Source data
§

(** [process_fetched_blocks]; the guard is dropped on every path. *)
Definition process_fetched_blocks (clock : nat → BlockTimestampMs) (serialized_blocks : list bytes)
    (peer_index : AuthorityIndex) (requested_blocks_guard : BlocksGuard) self : outcome (ConsensusResult () * Synchronizer D) :=
  checked ← fetched_blocks_of block_verifier clock serialized_blocks peer_index (bg_block_refs requested_blocks_guard);
  match checked with
  | RustErr e => self ← release requested_blocks_guard self; Ok (RustErr e, self)
  | RustOk blocks =>
      '(res, core) ← dispatch_add_blocks (sy_core_dispatcher self) blocks;
      let self := with_core_commands core (commands self) self in
      self ← release requested_blocks_guard self;
      match res with
      | RustErr _ => Ok (RustErr Shutdown, self)
      | RustOk missing_blocks =>
          Ok (RustOk (), if bool_decide (missing_blocks = ∅) then self else try_send_command KickOffScheduler self)
      end
  end.

Definition get_highest_accepted_rounds (dag_state : DagState St) : outcome (list Round) :=
  blocks ← get_last_cached_block_per_authority dag_state U32_MAX;
  _ ← assert_ (N.of_nat (length blocks) =? committee_size (committee context)) "assertion failed: left == right";
  Ok (vb_round <$> blocks).

(** The command [FetchBlocks] in [run]; the answer is for the caller of
    [SynchronizerHandle::fetch_blocks], who gets none when blocks are to be fetched from the
    own node. *)
Definition run_fetch_blocks (missing_block_refs : gset BlockRef) (peer_index : AuthorityIndex) self :
    outcome (option (ConsensusResult ()) * Synchronizer D) :=
  if peer_index =? own_index context then Ok (None, self)
  else
    let missing_block_refs : gset BlockRef :=
      list_to_set (take (N.to_nat (max_blocks_per_fetch params)) (bt_elements missing_block_refs)) in
    '(blocks_guard, m) ← lock_blocks (inflight_blocks_map self) missing_block_refs peer_index;
    let self := with_locks m self in
    match blocks_guard with
    | None => Ok (Some (RustOk ()), self)
    | Some blocks_guard =>
        sender ← expect (fetch_block_senders self !! peer_index) "Fatal error, sender should be present";
        if N.of_nat (length sender) <? FETCH_BLOCKS_CONCURRENCY then
          Ok (Some (RustOk ()), with_senders (<[peer_index := sender ++ [blocks_guard]]> (fetch_block_senders self)) self)
        else
          self ← release blocks_guard self;
          Ok (Some (RustErr (SynchronizerSaturated peer_index)), self)
    end.

(** The command [KickOffScheduler]. *)
Definition run_kick_off (now : N) self : Synchronizer D :=
  let timeout :=
    match fetch_blocks_scheduler_task self with None => now | Some _ => now + SYNCHRONIZER_TIMEOUT / 2 end in
  if timeout <? scheduler_deadline self then with_deadline timeout self else self.

(** [start_fetch_missing_blocks_task], up to the spawned task. *)
Definition start_fetch_missing_blocks_task self : outcome (ConsensusResult () * Synchronizer D) :=
  '(res, core) ← dispatch_get_missing_blocks (sy_core_dispatcher self);
  let self := with_core_commands core (commands self) self in
  match res with
  | RustErr _ => Ok (RustErr Shutdown, self)
  | RustOk missing_blocks =>
      Ok (RustOk (), if bool_decide (missing_blocks = ∅) then self else with_scheduler (Some (Spawned missing_blocks)) self)
  end.

(** The first loop of [fetch_blocks_from_authorities], over the chunks. *)
Definition request_chunk (highest_rounds : list Round) (st : list AuthorityIndex * list FetchRequest * InflightBlocksMap)
    (blocks : list BlockRef) : outcome (list AuthorityIndex * list FetchRequest * InflightBlocksMap) :=
  let '(peers, requests, m) := st in
  match peers with
  | [] => Panic "Possible misconfiguration as a peer should be found"
  | peer :: peers =>
      '(blocks_guard, m) ← lock_blocks m (list_to_set blocks) peer;
      Ok (peers, match blocks_guard with
                 | Some blocks_guard => requests ++ [mkFetchRequest peer blocks_guard highest_rounds 1]
                 | None => requests
                 end, m)
  end.

(** [fetch_blocks_from_authorities], up to its last loop; [shuffle] is what the random generator
    does. *)
Definition request_missing_blocks (dag_state : DagState St) (shuffle : list AuthorityIndex → list AuthorityIndex)
    (missing_blocks : gset BlockRef) self : outcome (Synchronizer D) :=
  let missing_blocks := take (N.to_nat (MAX_PEERS * max_blocks_per_fetch params)) (bt_elements missing_blocks) in
  let peers := shuffle (peer_indices context) in
  highest_rounds ← get_highest_accepted_rounds dag_state;
  blocks ← chunks missing_blocks (max_blocks_per_fetch params);
  '(peers, requests, m) ← foldM (request_chunk highest_rounds) (peers, [], inflight_blocks_map self) blocks;
  Ok (with_scheduler (Some (FetchingFromPeers peers requests [])) (with_locks m self)).

(** Its last loop: the [i]-th request has ended. *)
Definition scheduler_answered (i : nat) (response : FetchResponse) (peers : list AuthorityIndex)
    (requests : list FetchRequest) (results : list (BlocksGuard * list bytes * AuthorityIndex)) self :
    outcome (Synchronizer D) :=
  match requests !! i with
  | None => Ok self
  | Some request =>
      let requests := delete i requests in
      match (fetch_blocks_request request response).1 with
      | RustOk fetched_blocks =>
          let results := results ++ [(fr_guard request, fetched_blocks, fr_peer request)] in
          Ok (with_scheduler (Some (if bool_decide (requests = []) then ProcessingResults results
                                    else FetchingFromPeers peers requests results)) self)
      | RustErr _ =>
          match peers with
          | [] =>
              self ← release (fr_guard request) self;
              Ok (with_scheduler (Some (FetchingFromPeers [] requests results)) self)
          | next_peer :: peers =>
              '(blocks_guard, m) ← swap_locks (inflight_blocks_map self) (fr_guard request) next_peer;
              let requests :=
                match blocks_guard with
                | Some blocks_guard => requests ++ [mkFetchRequest next_peer blocks_guard (fr_highest_rounds request) 1]
                | None => requests
                end in
              Ok (with_scheduler (Some (FetchingFromPeers peers requests results)) (with_locks m self))
          end
      end
  end.

(** The timeout of the last loop: the requests that still run are dropped. *)
Definition scheduler_times_out (requests : list FetchRequest) (results : list (BlocksGuard * list bytes * AuthorityIndex)) self :
    outcome (Synchronizer D) :=
  self ← foldM (λ self request, release (fr_guard request) self) self requests;
  Ok (with_scheduler (Some (ProcessingResults results)) self).
Lemma request_chunks_ok rounds blocks peers requests m gs :
  (length blocks ≤ length peers)%nat → N.of_nat (length rounds) = committee_size (committee context) →
  (∀ c, c ∈ blocks → N.of_nat (length c) ≤ max_blocks_per_fetch params ∧ Forall P c) → Forall request_ok requests →
  locks_ok m ((fr_guard <$> requests) ++ gs) →
  ∃ peers' requests' m', foldM (request_chunk rounds) (peers, requests, m) blocks = Ok (peers', requests', m') ∧
    Forall request_ok requests' ∧ (length requests' ≤ length blocks + length requests)%nat ∧
    locks_ok m' ((fr_guard <$> requests') ++ gs).
Proof.
  intros Hlen Hr. revert peers requests m Hlen. induction blocks as [|c blocks IH]; intros peers requests m Hlen Hb Hreq Hm.
  { exists peers, requests, m. split; [done|]. split; [done|]. split; [done|done]. }
  destruct (request_chunk_ok rounds peers requests m c gs) as (p1 & r1 & m1 & Hc1 & Hl1 & Hreq1 & Hle1 & Hm1);
    [by destruct peers; [simpl in Hlen; lia|]|done|apply Hb; left|apply Hb; left|done..|].
  destruct (IH p1 r1 m1) as (p2 & r2 & m2 & Hf & Hreq2 & Hle2 & Hm2); [simpl in Hlen; lia|intros c' Hc'; apply Hb; by right|done..|].
  exists p2, r2, m2. cbn [foldM]. rewrite Hc1. cbn [mbind outcome_bind]. split; [done|]. split; [done|]. split; [simpl; lia|done].
Qed.
(* ===== verification/ServiceNetwork.v ===== *)
(** The network of [NetworkRun] in terms of what is sent: the tasks of a validator reach its core
    through the dispatcher, with the blocks they have parsed and verified of whatever bytes the
    peers have sent.  Every run of these tasks is a run of the network, so what holds in the
    network holds of the validators with their services. *)

From stdpp Require Import base strings numbers gmap sets relations list.
From S2P Require Import Prelude Committee Block Dag Commit BlockVerifier Store DagState LeaderSchedule CommitObserver Core CoreRun NetworkRun CoreThread LeaderTimeout CommitVotes AuthorityService AuthorityServiceFacts Synchronizer SynchronizerFacts.

Open Scope N_scope.

Section services.
Context {St : Type} `{StoreSpec St} `{Crypto, BlockVerifier} `{!BlockVerifierSpec} `{CommitSerializer} `{RandSpec}.
Context `{TransactionVerifier, BcsParser}.
Context (cfg : NetConfig) (byz : gset AuthorityIndex).
Implicit Types (n : Net St) (core : Core St) (d : ChannelCoreThreadDispatcher St).

(** ** Steps *)

(** What a task of a validator does with the dispatcher of its core, given the bytes that peers
    have sent to it. *)
Inductive handles (context : Context) (params : Parameters) (v : SignedBlockVerifier) :
    ChannelCoreThreadDispatcher St → list bytes → ChannelCoreThreadDispatcher St → Prop :=
(** The service gets a block. *)
| handles_send_block service now last_commit_index peer s res service' :
    handle_send_block context params v service now last_commit_index peer s = Ok (res, service') →
    handles context params v (as_core_dispatcher service) [s] (as_core_dispatcher service')
(** The synchronizer gets the blocks that it has asked for. *)
| handles_fetched clock ss peer guard self res self' :
    process_fetched_blocks v clock ss peer guard self = Ok (res, self') →
    handles context params v (sy_core_dispatcher self) ss (sy_core_dispatcher self')
(** The leader timeout. *)
| handles_timeout event self self' :
    leader_timeout_step params event self = Ok (Some self') →
    handles context params v (lt_dispatcher self) [] (lt_dispatcher self').

Inductive service_step : Net St → Net St → Prop :=
(** A task of a validator runs.  The bytes are whatever peers have sent, but signatures are not
    forged and digests do not collide: a block that passes verification is one that exists. *)
| service_task n a params v d ss d' :
    nodes n !! a = Some (ct_core d) → committee (bv_context v) = nc_committee cfg →
    handles (core_context (ct_core d)) params v d ss d' → ct_alive d' = true →
    (∀ b, serialized b ∈ ss → admitted v b → b ∈ world n) → last_proposed_round (ct_core d') ≤ round_limit →
    service_step n (mkNet (<[a := ct_core d']> (nodes n)) (new_blocks (ct_core d) (ct_core d') ++ world n))
(** A validator starts, or a Byzantine authority makes a block. *)
| service_environment n n' :
    net_step cfg byz n n' → (∀ a core, nodes n !! a = Some core → nodes n' !! a = Some core) → service_step n n'.

(** ** Refinement *)

(** A command has run on the core, with the blocks [bs], or nothing has. *)
Definition ran (bs : list VerifiedBlock) d d' : Prop :=
  ct_core d' = ct_core d ∨
  ∃ command res, command_blocks command = bs ∧ run_command (ct_core d) command = Ok (RustOk res, ct_core d').

Lemma channel_send_ran d command bs res d' :
  (∀ now t, command_blocks (command now t) = bs) → channel_send d command = Ok (res, d') → ct_alive d' = true → ran bs d d'.
Proof.
  intros Hbs. unfold channel_send. destruct (ct_alive d); cbn [negb]; [|intros [= <- <-]; by left].
  destruct (ct_clock d _) as [now t]. intros ([r core] & Hrun & Hres)%bind_Ok.
  destruct r as [answer|[]]; try done; injection Hres as <- <-; [|done]. intros _. right. by exists (command now t), answer.
Qed.

Lemma dispatch_add_blocks_ran d bs res d' :
  dispatch_add_blocks d bs = Ok (res, d') → ct_alive d' = true → ran bs d d'.
Proof. intros ([r d1] & Hs & [= <- <-])%bind_Ok Hal. by eapply channel_send_ran; [|exact Hs|]. Qed.

Lemma dispatch_new_block_ran d round force res d' :
  dispatch_new_block d round force = Ok (res, d') → ct_alive d' = true → ran [] d d'.
Proof. intros ([r d1] & Hs & [= <- <-])%bind_Ok Hal. by eapply channel_send_ran; [|exact Hs|]. Qed.

Lemma handle_send_block_dispatches context params v (service : AuthorityService (ChannelCoreThreadDispatcher St)) now l peer s res service' :
  handle_send_block context params v service now l peer s = Ok (res, service') →
  as_core_dispatcher service' = as_core_dispatcher service ∨
  ∃ b r, serialized b = s ∧ admitted v b ∧
    dispatch_add_blocks (as_core_dispatcher service) [b] = Ok (r, as_core_dispatcher service').
Proof.
  unfold handle_send_block. intros (x & _ & Hh)%bind_Ok.
  destruct (parse_signed_block s) as [sb|e] eqn:Hp; cbn [map_err] in Hh; [|injection Hh as <- <-; by left].
  destruct (negb _); [injection Hh as <- <-; by left|].
  apply bind_Ok in Hh as ([[]|e] & Hver & Hh); [|injection Hh as <- <-; by left].
  destruct (_ <? _); [injection Hh as <- <-; by left|].
  apply bind_Ok in Hh as (monitor & Hm & Hh). destruct (_ <? _); [injection Hh as <- <-; by left|].
  apply bind_Ok in Hh as ([r d'] & Hd & Hh). right. exists (new_verified sb s), r. split; [done|].
  split; [by apply new_verified_admitted|]. cbn [as_core_dispatcher] in Hd. rewrite Hd. do 2 f_equal.
  destruct r; injection Hh as <- <-; [by case_bool_decide|done].
Qed.

Lemma release_dispatcher guard (self self' : Synchronizer (ChannelCoreThreadDispatcher St)) :
  release guard self = Ok self' → sy_core_dispatcher self' = sy_core_dispatcher self.
Proof. by intros (m & _ & [= <-])%bind_Ok. Qed.

Context (Hc : committee_wf (nc_committee cfg)).

Lemma verify_blocks_bytes v clock ss bs :
  verify_blocks v clock ss = Ok (RustOk bs) → Forall (λ b, serialized b ∈ ss) bs.
Proof.
  revert clock bs. induction ss as [|s ss IH]; intros clock bs; cbn [verify_blocks]; [intros [= <-]; constructor|].
  destruct (parse_signed_block s) as [sb|e]; cbn [map_err]; [|done]. intros ([[]|e] & _ & Hrest)%bind_Ok; [|done].
  apply bind_Ok in Hrest as ([rest|e] & Hrest & Heq); [|done]. apply IH in Hrest. injection Heq as <-.
  assert (Forall (λ b, serialized b ∈ s :: ss) rest) as Hall by (eapply Forall_impl; [exact Hrest|by right]).
  destruct (_ <? _); [done|]. constructor; [left|done].
Qed.

Lemma fetched_blocks_of_bytes v clock ss peer requested bs :
  fetched_blocks_of v clock ss peer requested = Ok (RustOk bs) → Forall (λ b, serialized b ∈ ss) bs.
Proof.
  unfold fetched_blocks_of. destruct (_ <? _); [done|]. intros ([bs'|e] & Hver & Heq)%bind_Ok; [|done].
  apply verify_blocks_bytes in Hver. cbn [try_] in Heq. destruct (check_expected _ _ _); [|done]. by injection Heq as <-.
Qed.

Lemma process_fetched_blocks_dispatches v clock ss peer guard (self : Synchronizer (ChannelCoreThreadDispatcher St)) res self' :
  committee (bv_context v) = nc_committee cfg →
  process_fetched_blocks v clock ss peer guard self = Ok (res, self') →
  sy_core_dispatcher self' = sy_core_dispatcher self ∨
  ∃ bs r, Forall (λ b, serialized b ∈ ss ∧ admitted v b) bs ∧
    dispatch_add_blocks (sy_core_dispatcher self) bs = Ok (r, sy_core_dispatcher self').
Proof.
  intros Hv. unfold process_fetched_blocks.
  destruct (fetched_blocks_of_Ok v ltac:(by rewrite Hv) clock ss peer (bg_block_refs guard)) as (checked & Hf & Hchk).
  rewrite Hf. cbn [mbind outcome_bind]. destruct checked as [bs|e].
  - intros ([r d'] & Hd & Hres)%bind_Ok. apply bind_Ok in Hres as (self1 & Hrel%release_dispatcher & Hres). right. exists bs, r.
    destruct (Hchk bs eq_refl) as (Hadm & _). split.
    + apply Forall_and. split; [by eapply fetched_blocks_of_bytes|done].
    + rewrite Hd. do 2 f_equal. transitivity (sy_core_dispatcher self1); [done|].
      destruct r; injection Hres as <- <-; [|done]. case_bool_decide; [done|]. unfold try_send_command. by destruct (_ <? _).
  - intros (self1 & Hrel%release_dispatcher & [= <- <-])%bind_Ok. by left.
Qed.

(** What a task does is nothing, or a command on the core with blocks that exist. *)
Lemma handles_ran n context params v d ss d' :
  committee (bv_context v) = nc_committee cfg → handles context params v d ss d' → ct_alive d' = true →
  (∀ b, serialized b ∈ ss → admitted v b → b ∈ world n) →
  ∃ bs, ran bs d d' ∧ Forall (.∈ world n) bs.
Proof.
  intros Hv Hh Hal Hw. destruct Hh as [service now l peer s res service' Hh|clock ss peer guard self res self' Hp|event self self' Hl].
  - apply handle_send_block_dispatches in Hh as [Heq|(b & r & Hs & Ha & Hd)]; [exists []; split; [left; by rewrite Heq|constructor]|].
    exists [b]. split; [by eapply dispatch_add_blocks_ran|]. constructor; [|constructor]. apply Hw; [rewrite Hs; left|done].
  - apply process_fetched_blocks_dispatches in Hp as [Heq|(bs & r & Hbs & Hd)]; [exists []; split; [left; by rewrite Heq|constructor]| |done].
    exists bs. split; [by eapply dispatch_add_blocks_ran|]. eapply Forall_impl; [exact Hbs|]. intros b [Hin Ha]. by apply Hw.
  - exists []. split; [|constructor]. destruct event as [now|now|round now|]; cbn [leader_timeout_step] in Hl.
    3: { injection Hl as <-. by left. }
    3: done.
    all: destruct (_ && _); [|injection Hl as <-; by left].
    all: apply bind_Ok in Hl as ([[u|e] d'] & Hd & Hl); [|done]; injection Hl as <-.
    all: by eapply dispatch_new_block_ran.
Qed.

Lemma service_step_simulated n n' : service_step n n' → rtc (net_step cfg byz) n n'.
Proof.
  intros [n1 a params v d ss d' Ha Hv Hh Hal Hw Hlim|n1 n2 Hstep _]; [|by apply rtc_once].
  destruct (handles_ran n1 _ _ _ _ _ _ Hv Hh Hal Hw) as (bs & [Heq|(command & res & Hbs & Hrun)] & Hall).
  - rewrite Heq, new_blocks_same. cbn [app]. rewrite insert_id by done. by destruct n1.
  - apply rtc_once. eapply net_command; [done| |done|done]. by rewrite Hbs.
Qed.

(** C2: The validators with their services refine the network.  Whatever bytes peers send to the
    service and to the synchronizer of a validator, and whenever its leader timeout fires, its
    core makes a step of the network, with blocks that exist, or none; so every state that is
    reached by these tasks is a reachable state of the network. *)
Theorem services_refine_network n : rtc service_step net_init n → reachable cfg byz n.
Proof.
  unfold reachable. generalize (@net_init St) as n0. intros n0 Hr.
  induction Hr as [|n0 n1 n2 Hs _ IH]; [done|]. etransitivity; [by apply service_step_simulated|done].
Qed.
End services.
(* ===== verification/Fixtures.v ===== *)
(** A concrete network to run the definitions on: four authorities of equal stake, toy
    serialization and hashing in place of BCS, Blake2b and Ed25519, sampling and a leader
    schedule that go round the authorities, and DAGs in which every block names all the blocks of the
    round before it. *)

From Stdlib Require Import Strings.Byte.
From stdpp Require Import base strings numbers sorting gmap sets relations list.
From S2P Require Import Prelude Committee Block Dag StakeAggregator Commit Store DagState DagReader BaseCommitter UniversalCommitter LeaderScoring LeaderSchedule.

Open Scope N_scope.

(** ** Serialization and hashing *)

Definition ref_bytes (r : BlockRef) : bytes :=
  le_bytes 4 (br_round r) ++ le_bytes 4 (br_author r) ++ le_bytes 4 (br_digest r).

Definition block_bytes (b : Block) : bytes :=
  le_bytes 8 (block_epoch b) ++ le_bytes 4 (block_round b) ++ le_bytes 4 (block_author b) ++
  le_bytes 8 (block_timestamp_ms b) ++ (block_ancestors b ≫= ref_bytes) ++
  (block_transactions b ≫= data).

Definition toy_hash (bs : bytes) : N :=
  foldl (λ h b, N.land (h * 33 + Byte.to_N b) (N.ones 32)) 5381 bs.

(** A signature is the signer's key and the message. *)
Definition toy_sign (key message : bytes) : bytes := key ++ message.

#[export] Instance toy_crypto : Crypto := {
  bcs_block b := RustOk (block_bytes b);
  bcs_signed_block b := RustOk (block_bytes (inner b) ++ signature b);
  bcs_intent_message m := RustOk (le_bytes 4 (value m));
  blake2b256 := toy_hash;
  signature_from_bytes s := RustOk s;
  ed25519_verify key message sig :=
    if bool_decide (sig = toy_sign key message) then RustOk () else RustErr "bad signature";
}.

Definition commit_bytes (c : CommitV1) : bytes :=
  le_bytes 4 (cv1_index c) ++ le_bytes 4 (cv1_previous_digest c) ++ le_bytes 8 (cv1_timestamp_ms c) ++
  ref_bytes (cv1_leader c) ++ (cv1_blocks c ≫= ref_bytes).

#[export] Instance toy_commit_serializer : CommitSerializer := λ c, RustOk (commit_bytes (commit_v1 c)).

(** ** The committee *)

Definition test_authority (i : N) : Authority :=
  mkAuthority 2500 "/ip4/127.0.0.1/udp/8080" "test-host" [] (le_bytes 1 i) [].

Definition test_committee : Committee :=
  mkCommittee 0 10000 6667 3334 (test_authority <$> [0; 1; 2; 3]).

Definition test_context (own : AuthorityIndex) : Context := mkContext own test_committee 500 50 false 20.

(** ** Blocks *)

(** A signed block of the authority, with its digest. *)
Definition test_block (round : Round) (author : AuthorityIndex) (timestamp_ms : BlockTimestampMs)
    (ancestors : list BlockRef) : VerifiedBlock :=
  let b := V1 (mkBlockV1 0 round author timestamp_ms ancestors [] [] []) in
  match signed_block_new b (toy_sign (le_bytes 1 author)) with
  | RustOk sb =>
      match bcs_signed_block sb with
      | RustOk s => new_verified sb s
      | RustErr _ => new_verified sb []
      end
  | RustErr _ => new_verified (signed_block_new_genesis b) []
  end.

Definition test_genesis : list VerifiedBlock :=
  match genesis_blocks (test_context 0) with Ok l => l | _ => [] end.

(** The ancestors of an author's block: its own first. *)
Definition own_first (author : AuthorityIndex) (refs : list BlockRef) : list BlockRef :=
  filter (λ r, br_author r = author) refs ++ filter (λ r, br_author r ≠ author) refs.

Definition test_layer (round : Round) (authors : list AuthorityIndex) (parents : list VerifiedBlock) :
    list VerifiedBlock :=
  (λ a, test_block round a (round * 1000) (own_first a (reference <$> parents))) <$> authors.

(** [n] rounds, from [round] on, of blocks by all the authorities. *)
Fixpoint test_layers (n : nat) (round : Round) (parents : list VerifiedBlock) : list VerifiedBlock :=
  match n with
  | O => []
  | S n => let bs := test_layer round [0; 1; 2; 3] parents in bs ++ test_layers n (round + 1) bs
  end.

Definition test_blocks (n : nat) : list VerifiedBlock := test_layers n 1 test_genesis.

(** ** Validators *)

Definition test_clock : BlockTimestampMs := 1000000.

(** A validator that has started from an empty store and accepted the blocks. *)
Definition test_start (own : AuthorityIndex) : outcome (DagState MemStore) :=
  dag_state_new (test_context own) mem_store_new.

Definition test_state (own : AuthorityIndex) (blocks : list VerifiedBlock) : outcome (DagState MemStore) :=
  d ← test_start own; accept_blocks d test_clock blocks.

#[export] Instance round_robin : LeaderElection () := λ _ round leader_offset,
  Ok ((round + leader_offset) mod 4).

Definition test_committer (d : DagState MemStore) : outcome (UniversalCommitter () (DagState MemStore)) :=
  universal_committer_build
    (with_pipeline true (with_number_of_leaders 1 (universal_committer_builder_new (context d) () d))).

(** ** Sampling *)

Definition seed_number (seed : bytes) : nat := N.to_nat (foldr (λ b n, Byte.to_N b + n) 0 seed).

(** Sampling that goes round the elements with the seed. *)
#[export] Instance toy_rand : Rand := {
  rand_shuffle A seed l := rotate (seed_number seed) l;
  rand_choose A seed l := l !! (seed_number seed mod length l)%nat;
  rand_choose_multiple_weighted A seed l amount weight :=
    if existsb (λ x, 0 <? weight x) l then RustOk (take (N.to_nat amount) (rotate (seed_number seed) l))
    else RustErr "all weights are zero";
}.

Lemma rotate_perm {A} n (l : list A) : rotate n l ≡ₚ l.
Proof. unfold rotate. by rewrite Permutation_app_comm, take_drop. Qed.

#[export] Instance toy_rand_spec : RandSpec.
Proof.
  split; simpl.
  - intros A seed l. apply rotate_perm.
  - done.
  - intros A seed [|x l] Hl; [done |].
    destruct (lookup_lt_is_Some_2 (x :: l) (seed_number seed mod length (x :: l))) as [y Hy].
    { by apply Nat.mod_upper_bound. }
    exists y. split; [done | by eapply list_elem_of_lookup_2].
  - intros A seed l weight (x & Hx & Hw).
    rewrite (proj2 (existsb_exists _ l)); [| exists x; split; [by apply list_elem_of_In | by apply N.ltb_lt]].
    eexists. split; [done |]. rewrite Nat2N.id, take_ge; [apply rotate_perm |].
    by rewrite length_rotate.
Qed.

§

:: TO DO ::
Write down again the exact lines running from the beginning of the data to the line containing "let self := with_locks m self in", with both ends included.

:: SOLUTION TO THIS EXERCISE ::
(** [process_fetched_blocks]; the guard is dropped on every path. *)
Definition process_fetched_blocks (clock : nat → BlockTimestampMs) (serialized_blocks : list bytes)
    (peer_index : AuthorityIndex) (requested_blocks_guard : BlocksGuard) self : outcome (ConsensusResult () * Synchronizer D) :=
  checked ← fetched_blocks_of block_verifier clock serialized_blocks peer_index (bg_block_refs requested_blocks_guard);
  match checked with
  | RustErr e => self ← release requested_blocks_guard self; Ok (RustErr e, self)
  | RustOk blocks =>
      '(res, core) ← dispatch_add_blocks (sy_core_dispatcher self) blocks;
      let self := with_core_commands core (commands self) self in
      self ← release requested_blocks_guard self;
      match res with
      | RustErr _ => Ok (RustErr Shutdown, self)
      | RustOk missing_blocks =>
          Ok (RustOk (), if bool_decide (missing_blocks = ∅) then self else try_send_command KickOffScheduler self)
      end
  end.

Definition get_highest_accepted_rounds (dag_state : DagState St) : outcome (list Round) :=
  blocks ← get_last_cached_block_per_authority dag_state U32_MAX;
  _ ← assert_ (N.of_nat (length blocks) =? committee_size (committee context)) "assertion failed: left == right";
  Ok (vb_round <$> blocks).

(** The command [FetchBlocks] in [run]; the answer is for the caller of
    [SynchronizerHandle::fetch_blocks], who gets none when blocks are to be fetched from the
    own node. *)
Definition run_fetch_blocks (missing_block_refs : gset BlockRef) (peer_index : AuthorityIndex) self :
    outcome (option (ConsensusResult ()) * Synchronizer D) :=
  if peer_index =? own_index context then Ok (None, self)
  else
    let missing_block_refs : gset BlockRef :=
      list_to_set (take (N.to_nat (max_blocks_per_fetch params)) (bt_elements missing_block_refs)) in
    '(blocks_guard, m) ← lock_blocks (inflight_blocks_map self) missing_block_refs peer_index;
    let self := with_locks m self in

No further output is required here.